After Rabin concluded his speech, AIPAC president Steve Grossman introduced US president Bill Clinton by emphasizing that Clinton has raised the "strategic partnership between the US and Israel to new levels." Clinton began his speech by emphasizing that the US role in the "peace process" was to "minimize the risks taken for peace." He then noted that Russia's cooperation with Iran was a "prime concern" of the US because Iran is "bent on building nuclear weapons." Clinton ignored another "prime concern" of people living in the region, the long standing Israeli nuclear weapons programme and its cooperation with South Africa in detonating a several nuclear weapons, or its kidnapping and imprisonment of Mordecai Vanunu, an Israeli technician who revealed the existence of the long-denied Israeli nuclear weapons programme to the outside world.

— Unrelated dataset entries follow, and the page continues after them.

Lemma Search_spec f n :
  (∀ x y, (x ≤ y < n)%nat → f x = true → f y = true) →
  (Search n f ≤ n)%nat ∧ (∀ x, (x < Search n f)%nat → f x = false) ∧
  (∀ x, (Search n f ≤ x < n)%nat → f x = true).
Proof. intros Hm. destruct (searchLoop_spec f n n 0 n) as (? & ? & ?); auto; [lia|lia|lia|lia|]. split_and!; [unfold Search; lia|done|done]. Qed.

Lemma sorted_lookup {A} (R : relation A) l i j x y :
  StronglySorted R l → l !! i = Some x → l !! j = Some y → (i < j)%nat → R x y.
Proof.
  intros Hs. revert i j. induction Hs as [|z l Hl IH Hz]; intros [|i] [|j] Hi Hj Hij; simplify_eq/=; try lia.
  - rewrite Forall_forall in Hz. by eapply Hz, list_elem_of_lookup_2.
  - eapply IH; [done..|lia].
Qed.

(** The reference definition of lookup: scan clockwise from [h], wrapping. *)
Definition clockwise (h : Z) (ps : list point) : option point :=
  match filter (λ p, h ≤ hash p) ps with
  | p :: _ => Some p
  | [] => head ps
  end.

Lemma clockwise_app h l1 l2 :
  Forall (λ p, hash p < h) l1 → Forall (λ p, h ≤ hash p) l2 →
  clockwise h (l1 ++ l2) = match l2 with p :: _ => Some p | [] => head l1 end.
Proof.
  intros H1 H2. unfold clockwise. rewrite filter_app.
  assert (filter (λ p, h ≤ hash p) l1 = []) as ->.
  { clear H2. induction H1; [done|]. by rewrite filter_cons_False by lia. }
  simpl. destruct l2 as [|p l2]; simpl; [by rewrite app_nil_r|].
  inversion H2; subst. by rewrite filter_cons_True.
Qed.

Lemma Get_clockwise m k :
  ring_wf m → k ≠ "" →
  Get k m = from_option node "" (clockwise (HashFunc (config m) (bytes_of k)) (points m)).
Proof.
  intros Hwf Hk. unfold Get. rewrite decide_False by done.
  set (h := HashFunc _ _). pose proof (Sorted_StronglySorted _ _ (rwf_sorted m Hwf)) as Hs.
  destruct (points m) as [|p0 ps0] eqn:Hps; [done|]. rewrite <-Hps in *.
  set (f := λ i, match points m !! i with Some p => h <=? hash p | None => true end).
  destruct (Search_spec f (length (points m))) as (Hle & Hlo & Hhi).
  { intros x y Hxy. unfold f. destruct (points m !! x) as [p|] eqn:Hx; [|by apply lookup_ge_None in Hx; lia].
    destruct (points m !! y) as [q|] eqn:Hy; [|done]. rewrite !Z.leb_le. intros Hp.
    destruct (decide (x = y)) as [->|]; [congruence|].
    assert (pointLe p q) as Hle'%pointLe_iff by (eapply (sorted_lookup _ _ x y); eauto with lia). lia. }
  set (r := Search _ _) in *.
  rewrite <-(take_drop r (points m)) at 3. rewrite clockwise_app.
  2:{ apply Forall_lookup. intros i p [Hp Hi]%lookup_take_Some. specialize (Hlo i Hi). unfold f in Hlo. rewrite Hp in Hlo. by apply Z.leb_gt. }
  2:{ apply Forall_lookup. intros i p Hp. rewrite lookup_drop in Hp. pose proof (lookup_lt_Some _ _ _ Hp).
      specialize (Hhi (r + i)%nat ltac:(lia)). unfold f in Hhi. rewrite Hp in Hhi. by apply Z.leb_le. }
  destruct (Nat.eqb_spec r (length (points m))) as [Heq|Hne].
  - rewrite Heq, drop_all, take_ge by lia. by rewrite head_lookup; destruct (points m !! 0%nat).
  - destruct (points m !! r) as [p|] eqn:Hp; [|apply lookup_ge_None in Hp; lia].
    by rewrite (drop_S _ _ _ Hp).
Qed.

Clintons rationale for preventing Iranian-Russian cooperation was that since Iran has "ample oil reserves" it cannot possibly need nuclear technology for peaceful energy purposes. He warned that while Iran haunts the Mideast," the US will seek to "contain Iran as the principle sponsor of terrorism in the world," reminding his audience that Iran undermines the West and its values." He also thanked the Israelis for "drawing our attention to Iran's history of supporting terrorism." But the utility of this imagery became clearer when Clinton next asked for AIPAC to help out with the floundering American embargo against Iran. American attempts at convincing the Europeans and Japanese to sever their economic ties with Iran have been met with little international support, and he seemed to think the Israelis would have some sway over European politicians.
Clinton stated that US support for Israel was "absolute" and that all forms of current assistance will be continued.-He chastised the US Congress as a bunch of "budget cutting back door isolationists" for daring to suggest that the US discontinue its bloated but politically selective foreign aid programs, emphasizing that the US "did not win the Cold War to blow the peace" on budgetary issues. But the kind of peace that Clinton and his cohorts support is clear from the ensuing promises he made to the AIPAC congregation.
Clinton revealed that the once closed American space launcher vehicle market would now be open to the Israeli arms industry, along with other previously unavailable high-tech US weaponry. He also noted that the US would escalate its pre-positioning of weaponry in Israel, and that it would buy $3 billion worth of Israeli made military products. Since the US already has the largest military-industrial complex in the world, buying weapons from Israel is another thinly disguised form of economic aid.
As with other aid, US taxpayers are slated to foot the bill in the name of "national security." Clinton explained the need for all of this wheeling and dealing about war and weapons of mass destruction as necessary because "Israel is on the front line of the battle for freedom and peace." Again seeming to assume that they held some sway over public opinion, this time domestically, Clinton suggested that AIPAC help to "lobby" the American people about budgetary matters.